Supplied material =>

○ ○ ○ ○

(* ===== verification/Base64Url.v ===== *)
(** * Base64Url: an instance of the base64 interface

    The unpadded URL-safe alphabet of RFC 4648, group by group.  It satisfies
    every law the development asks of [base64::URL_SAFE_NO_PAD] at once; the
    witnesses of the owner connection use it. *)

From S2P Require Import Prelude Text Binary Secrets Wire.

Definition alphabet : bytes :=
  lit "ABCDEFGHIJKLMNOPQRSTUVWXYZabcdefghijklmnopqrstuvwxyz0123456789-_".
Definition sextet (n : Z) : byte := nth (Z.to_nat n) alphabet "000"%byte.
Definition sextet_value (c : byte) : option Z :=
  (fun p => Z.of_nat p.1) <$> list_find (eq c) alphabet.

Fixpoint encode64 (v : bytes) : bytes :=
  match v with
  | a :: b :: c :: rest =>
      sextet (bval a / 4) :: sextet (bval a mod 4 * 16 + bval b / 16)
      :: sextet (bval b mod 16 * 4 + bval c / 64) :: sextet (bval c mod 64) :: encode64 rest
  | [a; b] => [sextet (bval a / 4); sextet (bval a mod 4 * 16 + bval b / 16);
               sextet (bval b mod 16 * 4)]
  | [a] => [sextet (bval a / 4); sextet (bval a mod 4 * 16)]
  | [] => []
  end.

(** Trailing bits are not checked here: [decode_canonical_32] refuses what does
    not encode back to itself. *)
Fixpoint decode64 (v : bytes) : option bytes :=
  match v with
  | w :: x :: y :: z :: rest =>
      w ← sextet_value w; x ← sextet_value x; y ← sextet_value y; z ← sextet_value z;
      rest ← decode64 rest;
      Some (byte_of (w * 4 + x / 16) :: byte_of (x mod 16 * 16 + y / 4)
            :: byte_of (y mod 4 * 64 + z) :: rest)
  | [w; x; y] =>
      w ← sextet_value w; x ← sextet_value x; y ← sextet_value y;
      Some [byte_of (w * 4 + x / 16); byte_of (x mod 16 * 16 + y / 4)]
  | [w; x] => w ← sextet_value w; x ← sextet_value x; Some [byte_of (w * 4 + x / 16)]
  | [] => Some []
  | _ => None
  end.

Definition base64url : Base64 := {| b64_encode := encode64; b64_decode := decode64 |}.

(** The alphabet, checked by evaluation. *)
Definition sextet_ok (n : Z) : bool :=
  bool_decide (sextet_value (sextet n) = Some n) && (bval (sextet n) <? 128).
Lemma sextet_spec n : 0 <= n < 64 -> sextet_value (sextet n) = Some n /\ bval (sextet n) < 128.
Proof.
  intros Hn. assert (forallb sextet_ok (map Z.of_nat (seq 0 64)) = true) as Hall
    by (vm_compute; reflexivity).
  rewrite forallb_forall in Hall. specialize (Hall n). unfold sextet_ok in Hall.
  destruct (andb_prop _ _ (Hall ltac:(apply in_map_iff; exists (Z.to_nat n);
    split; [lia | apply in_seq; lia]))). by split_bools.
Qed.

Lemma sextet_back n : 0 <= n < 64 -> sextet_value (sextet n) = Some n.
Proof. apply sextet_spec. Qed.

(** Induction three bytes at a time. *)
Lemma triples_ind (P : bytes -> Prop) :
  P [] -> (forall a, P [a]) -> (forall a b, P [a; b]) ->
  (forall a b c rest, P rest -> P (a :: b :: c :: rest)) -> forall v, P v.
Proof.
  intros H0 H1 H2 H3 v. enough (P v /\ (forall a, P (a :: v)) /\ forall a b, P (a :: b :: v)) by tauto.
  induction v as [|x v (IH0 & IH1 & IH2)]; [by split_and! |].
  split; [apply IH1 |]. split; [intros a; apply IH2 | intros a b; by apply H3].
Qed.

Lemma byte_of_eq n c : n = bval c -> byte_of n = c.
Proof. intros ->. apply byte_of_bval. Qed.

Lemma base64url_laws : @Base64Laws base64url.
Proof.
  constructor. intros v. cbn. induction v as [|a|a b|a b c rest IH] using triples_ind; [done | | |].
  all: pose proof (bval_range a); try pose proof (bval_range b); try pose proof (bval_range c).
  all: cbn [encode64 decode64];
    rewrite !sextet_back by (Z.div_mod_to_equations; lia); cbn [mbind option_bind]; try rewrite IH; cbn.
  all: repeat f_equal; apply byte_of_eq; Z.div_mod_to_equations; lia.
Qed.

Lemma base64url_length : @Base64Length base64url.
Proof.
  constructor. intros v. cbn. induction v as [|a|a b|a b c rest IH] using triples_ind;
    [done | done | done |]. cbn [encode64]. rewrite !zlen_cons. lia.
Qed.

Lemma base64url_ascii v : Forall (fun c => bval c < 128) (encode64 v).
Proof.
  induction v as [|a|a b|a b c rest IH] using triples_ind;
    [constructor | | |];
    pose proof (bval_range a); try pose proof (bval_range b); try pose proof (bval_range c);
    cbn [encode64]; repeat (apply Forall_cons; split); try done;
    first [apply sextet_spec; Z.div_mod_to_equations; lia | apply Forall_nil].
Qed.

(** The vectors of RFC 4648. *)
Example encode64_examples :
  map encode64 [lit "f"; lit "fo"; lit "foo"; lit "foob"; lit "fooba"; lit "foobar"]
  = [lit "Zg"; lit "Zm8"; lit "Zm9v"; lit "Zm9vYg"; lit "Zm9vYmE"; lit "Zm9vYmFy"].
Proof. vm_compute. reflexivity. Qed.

○ ○ ○ ○

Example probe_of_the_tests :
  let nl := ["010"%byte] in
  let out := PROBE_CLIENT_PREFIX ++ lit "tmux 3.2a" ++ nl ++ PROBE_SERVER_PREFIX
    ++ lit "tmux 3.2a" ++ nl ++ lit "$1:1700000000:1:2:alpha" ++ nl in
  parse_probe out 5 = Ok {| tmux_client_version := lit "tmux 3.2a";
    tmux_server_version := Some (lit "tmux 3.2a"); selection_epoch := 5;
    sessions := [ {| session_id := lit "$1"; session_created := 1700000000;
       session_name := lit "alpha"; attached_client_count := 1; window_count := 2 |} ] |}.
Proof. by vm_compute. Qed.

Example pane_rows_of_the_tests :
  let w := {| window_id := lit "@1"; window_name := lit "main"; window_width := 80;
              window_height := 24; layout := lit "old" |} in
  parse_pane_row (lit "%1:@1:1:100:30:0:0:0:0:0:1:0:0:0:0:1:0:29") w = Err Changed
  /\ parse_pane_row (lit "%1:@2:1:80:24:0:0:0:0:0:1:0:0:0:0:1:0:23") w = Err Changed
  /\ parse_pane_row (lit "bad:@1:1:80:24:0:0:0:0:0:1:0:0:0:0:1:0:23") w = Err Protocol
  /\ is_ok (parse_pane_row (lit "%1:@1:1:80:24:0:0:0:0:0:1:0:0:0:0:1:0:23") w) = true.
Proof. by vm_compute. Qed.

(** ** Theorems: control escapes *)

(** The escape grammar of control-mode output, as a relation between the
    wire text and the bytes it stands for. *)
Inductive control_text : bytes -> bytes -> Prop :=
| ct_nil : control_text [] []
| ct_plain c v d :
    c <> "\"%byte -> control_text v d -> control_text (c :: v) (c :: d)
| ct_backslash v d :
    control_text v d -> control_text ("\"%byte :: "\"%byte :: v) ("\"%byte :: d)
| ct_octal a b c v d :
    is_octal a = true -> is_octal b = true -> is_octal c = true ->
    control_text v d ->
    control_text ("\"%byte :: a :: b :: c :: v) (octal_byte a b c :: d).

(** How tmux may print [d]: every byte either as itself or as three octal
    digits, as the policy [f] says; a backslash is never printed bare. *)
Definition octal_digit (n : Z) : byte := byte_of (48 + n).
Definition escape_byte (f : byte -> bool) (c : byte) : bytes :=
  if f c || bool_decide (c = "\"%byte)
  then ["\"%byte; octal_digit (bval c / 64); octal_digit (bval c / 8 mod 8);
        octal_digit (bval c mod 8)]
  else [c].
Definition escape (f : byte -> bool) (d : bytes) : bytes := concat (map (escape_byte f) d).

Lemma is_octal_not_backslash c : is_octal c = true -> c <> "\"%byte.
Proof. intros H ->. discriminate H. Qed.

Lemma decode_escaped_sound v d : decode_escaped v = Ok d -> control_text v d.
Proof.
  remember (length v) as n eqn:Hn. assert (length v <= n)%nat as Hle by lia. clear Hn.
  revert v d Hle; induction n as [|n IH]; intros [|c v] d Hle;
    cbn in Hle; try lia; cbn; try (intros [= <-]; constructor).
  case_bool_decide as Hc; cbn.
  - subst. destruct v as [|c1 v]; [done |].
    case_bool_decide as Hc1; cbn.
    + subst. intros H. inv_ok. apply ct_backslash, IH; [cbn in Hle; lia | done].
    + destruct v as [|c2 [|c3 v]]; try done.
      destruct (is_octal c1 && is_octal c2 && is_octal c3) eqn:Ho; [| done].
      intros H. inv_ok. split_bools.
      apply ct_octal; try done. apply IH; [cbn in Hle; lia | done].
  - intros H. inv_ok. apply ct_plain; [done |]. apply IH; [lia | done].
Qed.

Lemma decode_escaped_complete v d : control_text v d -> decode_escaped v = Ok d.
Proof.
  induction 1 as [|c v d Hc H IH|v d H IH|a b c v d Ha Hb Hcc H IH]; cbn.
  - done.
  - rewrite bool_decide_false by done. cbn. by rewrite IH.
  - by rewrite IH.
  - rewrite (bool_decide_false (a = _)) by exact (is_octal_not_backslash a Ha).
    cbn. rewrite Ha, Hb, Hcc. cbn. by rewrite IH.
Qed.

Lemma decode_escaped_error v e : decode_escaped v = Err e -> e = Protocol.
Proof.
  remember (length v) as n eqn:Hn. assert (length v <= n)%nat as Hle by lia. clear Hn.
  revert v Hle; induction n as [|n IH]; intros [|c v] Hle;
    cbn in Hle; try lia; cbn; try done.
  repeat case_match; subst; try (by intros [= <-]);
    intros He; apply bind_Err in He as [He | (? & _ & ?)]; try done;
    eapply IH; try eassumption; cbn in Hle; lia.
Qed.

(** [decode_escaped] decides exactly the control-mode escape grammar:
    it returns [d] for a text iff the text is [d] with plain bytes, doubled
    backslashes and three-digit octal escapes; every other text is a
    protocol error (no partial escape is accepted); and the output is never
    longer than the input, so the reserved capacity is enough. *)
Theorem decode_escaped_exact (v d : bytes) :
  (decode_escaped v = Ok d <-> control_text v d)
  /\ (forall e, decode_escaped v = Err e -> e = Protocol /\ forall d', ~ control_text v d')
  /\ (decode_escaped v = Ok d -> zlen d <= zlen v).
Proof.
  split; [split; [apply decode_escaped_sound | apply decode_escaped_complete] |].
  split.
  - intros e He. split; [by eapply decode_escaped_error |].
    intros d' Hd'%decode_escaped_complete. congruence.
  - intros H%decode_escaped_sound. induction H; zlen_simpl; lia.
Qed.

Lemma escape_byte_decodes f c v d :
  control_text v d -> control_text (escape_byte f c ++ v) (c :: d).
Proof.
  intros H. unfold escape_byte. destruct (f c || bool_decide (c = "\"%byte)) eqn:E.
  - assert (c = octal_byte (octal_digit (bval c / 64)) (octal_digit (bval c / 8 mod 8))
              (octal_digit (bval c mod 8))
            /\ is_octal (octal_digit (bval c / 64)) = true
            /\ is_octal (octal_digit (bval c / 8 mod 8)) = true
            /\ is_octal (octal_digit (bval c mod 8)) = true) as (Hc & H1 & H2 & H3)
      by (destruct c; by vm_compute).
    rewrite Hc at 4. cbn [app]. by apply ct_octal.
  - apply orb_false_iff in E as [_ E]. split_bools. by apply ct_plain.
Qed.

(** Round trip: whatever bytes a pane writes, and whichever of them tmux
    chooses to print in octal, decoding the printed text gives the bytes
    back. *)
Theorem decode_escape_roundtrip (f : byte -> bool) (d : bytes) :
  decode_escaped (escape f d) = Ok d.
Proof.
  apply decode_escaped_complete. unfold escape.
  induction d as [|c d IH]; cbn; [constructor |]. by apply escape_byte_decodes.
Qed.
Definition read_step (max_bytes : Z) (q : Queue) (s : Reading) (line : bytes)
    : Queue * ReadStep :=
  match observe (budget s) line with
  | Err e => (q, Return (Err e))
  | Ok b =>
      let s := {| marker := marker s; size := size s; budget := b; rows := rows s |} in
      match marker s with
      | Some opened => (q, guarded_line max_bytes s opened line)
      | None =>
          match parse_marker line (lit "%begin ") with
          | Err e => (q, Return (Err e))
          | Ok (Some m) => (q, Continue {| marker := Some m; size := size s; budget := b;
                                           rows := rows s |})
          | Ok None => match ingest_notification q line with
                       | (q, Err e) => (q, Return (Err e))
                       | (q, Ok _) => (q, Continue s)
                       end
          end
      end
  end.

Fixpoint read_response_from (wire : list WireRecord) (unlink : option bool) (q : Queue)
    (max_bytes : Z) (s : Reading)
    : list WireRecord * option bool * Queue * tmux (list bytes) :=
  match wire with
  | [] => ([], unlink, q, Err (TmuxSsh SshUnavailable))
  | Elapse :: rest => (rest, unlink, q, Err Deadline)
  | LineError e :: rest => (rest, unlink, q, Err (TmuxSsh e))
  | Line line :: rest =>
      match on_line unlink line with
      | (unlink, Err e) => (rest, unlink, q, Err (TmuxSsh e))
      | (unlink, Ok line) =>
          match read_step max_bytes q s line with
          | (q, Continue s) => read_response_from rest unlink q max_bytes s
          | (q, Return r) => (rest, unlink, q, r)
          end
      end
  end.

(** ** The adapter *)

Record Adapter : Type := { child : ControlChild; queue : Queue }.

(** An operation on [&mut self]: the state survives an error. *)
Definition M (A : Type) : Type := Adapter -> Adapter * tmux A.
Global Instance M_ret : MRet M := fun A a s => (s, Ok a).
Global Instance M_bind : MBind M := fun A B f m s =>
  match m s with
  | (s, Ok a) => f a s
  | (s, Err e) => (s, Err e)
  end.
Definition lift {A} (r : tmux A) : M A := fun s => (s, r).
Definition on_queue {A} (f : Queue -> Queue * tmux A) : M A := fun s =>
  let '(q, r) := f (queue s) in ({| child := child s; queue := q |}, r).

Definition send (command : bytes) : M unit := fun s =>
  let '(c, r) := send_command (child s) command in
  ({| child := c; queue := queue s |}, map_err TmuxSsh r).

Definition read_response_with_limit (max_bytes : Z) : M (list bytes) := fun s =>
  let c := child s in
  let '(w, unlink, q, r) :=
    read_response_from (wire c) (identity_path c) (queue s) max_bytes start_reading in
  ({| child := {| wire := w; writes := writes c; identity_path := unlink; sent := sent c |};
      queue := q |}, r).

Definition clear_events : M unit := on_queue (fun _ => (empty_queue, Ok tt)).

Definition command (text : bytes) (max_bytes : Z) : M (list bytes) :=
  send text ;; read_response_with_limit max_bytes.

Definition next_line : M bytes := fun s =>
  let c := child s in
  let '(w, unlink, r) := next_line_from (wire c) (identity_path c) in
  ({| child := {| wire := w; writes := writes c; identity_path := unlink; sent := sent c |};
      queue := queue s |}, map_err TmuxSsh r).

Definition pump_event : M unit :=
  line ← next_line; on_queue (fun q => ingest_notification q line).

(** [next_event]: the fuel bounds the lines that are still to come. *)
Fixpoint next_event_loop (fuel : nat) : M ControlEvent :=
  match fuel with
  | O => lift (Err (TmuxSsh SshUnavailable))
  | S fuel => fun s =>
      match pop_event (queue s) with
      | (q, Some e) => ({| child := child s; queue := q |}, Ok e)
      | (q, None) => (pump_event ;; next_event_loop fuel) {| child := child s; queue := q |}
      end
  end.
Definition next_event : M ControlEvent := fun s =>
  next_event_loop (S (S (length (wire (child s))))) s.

○ ○ ○ ○

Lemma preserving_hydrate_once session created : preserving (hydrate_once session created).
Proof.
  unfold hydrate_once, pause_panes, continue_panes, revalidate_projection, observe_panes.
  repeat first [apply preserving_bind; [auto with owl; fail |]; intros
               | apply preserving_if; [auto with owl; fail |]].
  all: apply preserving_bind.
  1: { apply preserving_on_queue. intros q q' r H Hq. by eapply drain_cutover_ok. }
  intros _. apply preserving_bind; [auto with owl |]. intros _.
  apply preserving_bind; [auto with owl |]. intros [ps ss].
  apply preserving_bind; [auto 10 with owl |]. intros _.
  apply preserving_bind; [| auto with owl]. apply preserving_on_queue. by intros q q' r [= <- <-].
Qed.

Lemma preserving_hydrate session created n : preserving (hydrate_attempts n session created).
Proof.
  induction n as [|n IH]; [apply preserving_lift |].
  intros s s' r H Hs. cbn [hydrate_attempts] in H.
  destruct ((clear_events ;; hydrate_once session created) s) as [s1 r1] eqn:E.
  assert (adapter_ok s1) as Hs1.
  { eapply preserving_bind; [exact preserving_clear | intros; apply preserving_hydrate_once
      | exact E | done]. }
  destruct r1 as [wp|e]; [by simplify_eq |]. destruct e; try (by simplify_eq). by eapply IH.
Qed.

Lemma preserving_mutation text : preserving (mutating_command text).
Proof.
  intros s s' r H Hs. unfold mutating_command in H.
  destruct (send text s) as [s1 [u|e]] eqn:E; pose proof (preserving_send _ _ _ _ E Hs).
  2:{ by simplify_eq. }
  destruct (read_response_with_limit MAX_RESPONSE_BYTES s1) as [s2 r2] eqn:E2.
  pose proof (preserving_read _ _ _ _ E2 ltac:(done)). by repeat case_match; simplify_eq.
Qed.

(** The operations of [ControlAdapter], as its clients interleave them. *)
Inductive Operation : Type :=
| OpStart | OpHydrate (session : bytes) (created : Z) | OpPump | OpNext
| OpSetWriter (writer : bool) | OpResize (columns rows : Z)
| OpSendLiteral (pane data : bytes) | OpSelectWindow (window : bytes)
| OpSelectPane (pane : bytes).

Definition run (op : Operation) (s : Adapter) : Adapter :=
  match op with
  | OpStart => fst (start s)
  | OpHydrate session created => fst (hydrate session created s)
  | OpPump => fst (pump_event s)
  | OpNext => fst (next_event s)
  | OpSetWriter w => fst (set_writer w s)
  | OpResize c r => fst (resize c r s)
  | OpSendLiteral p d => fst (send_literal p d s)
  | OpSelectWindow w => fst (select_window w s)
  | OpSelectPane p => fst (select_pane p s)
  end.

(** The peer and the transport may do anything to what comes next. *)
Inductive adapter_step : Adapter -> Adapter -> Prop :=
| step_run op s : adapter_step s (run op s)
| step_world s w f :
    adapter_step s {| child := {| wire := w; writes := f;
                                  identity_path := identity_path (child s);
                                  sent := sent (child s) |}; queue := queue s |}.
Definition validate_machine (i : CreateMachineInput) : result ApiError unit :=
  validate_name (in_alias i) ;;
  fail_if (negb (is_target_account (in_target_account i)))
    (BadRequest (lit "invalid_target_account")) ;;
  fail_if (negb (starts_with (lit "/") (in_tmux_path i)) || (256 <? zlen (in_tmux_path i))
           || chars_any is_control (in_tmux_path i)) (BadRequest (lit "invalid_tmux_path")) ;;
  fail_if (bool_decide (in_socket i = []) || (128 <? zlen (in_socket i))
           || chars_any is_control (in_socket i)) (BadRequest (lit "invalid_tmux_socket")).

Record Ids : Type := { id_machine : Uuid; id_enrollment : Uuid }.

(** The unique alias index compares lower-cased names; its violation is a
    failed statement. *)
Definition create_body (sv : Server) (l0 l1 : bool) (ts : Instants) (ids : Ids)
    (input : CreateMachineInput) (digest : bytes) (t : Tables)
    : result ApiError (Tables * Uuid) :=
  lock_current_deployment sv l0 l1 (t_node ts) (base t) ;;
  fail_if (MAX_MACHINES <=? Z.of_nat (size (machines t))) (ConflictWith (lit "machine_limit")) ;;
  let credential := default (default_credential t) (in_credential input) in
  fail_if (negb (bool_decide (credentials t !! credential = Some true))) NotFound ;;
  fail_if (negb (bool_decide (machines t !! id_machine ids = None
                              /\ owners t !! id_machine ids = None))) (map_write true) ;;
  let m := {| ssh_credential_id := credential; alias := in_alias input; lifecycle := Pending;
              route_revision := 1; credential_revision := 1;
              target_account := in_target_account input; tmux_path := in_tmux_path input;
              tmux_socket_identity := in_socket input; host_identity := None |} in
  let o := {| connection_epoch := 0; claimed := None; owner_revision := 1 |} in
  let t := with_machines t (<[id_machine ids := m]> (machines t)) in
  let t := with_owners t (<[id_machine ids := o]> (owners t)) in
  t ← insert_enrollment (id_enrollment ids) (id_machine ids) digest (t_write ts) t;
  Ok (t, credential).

○ ○ ○ ○

Your goal => Gather and copy every line of the data in which the string "OpHydrate" is found.

Solution =>
| OpStart | OpHydrate (session : bytes) (created : Z) | OpPump | OpNext
  | OpHydrate session created => fst (hydrate session created s)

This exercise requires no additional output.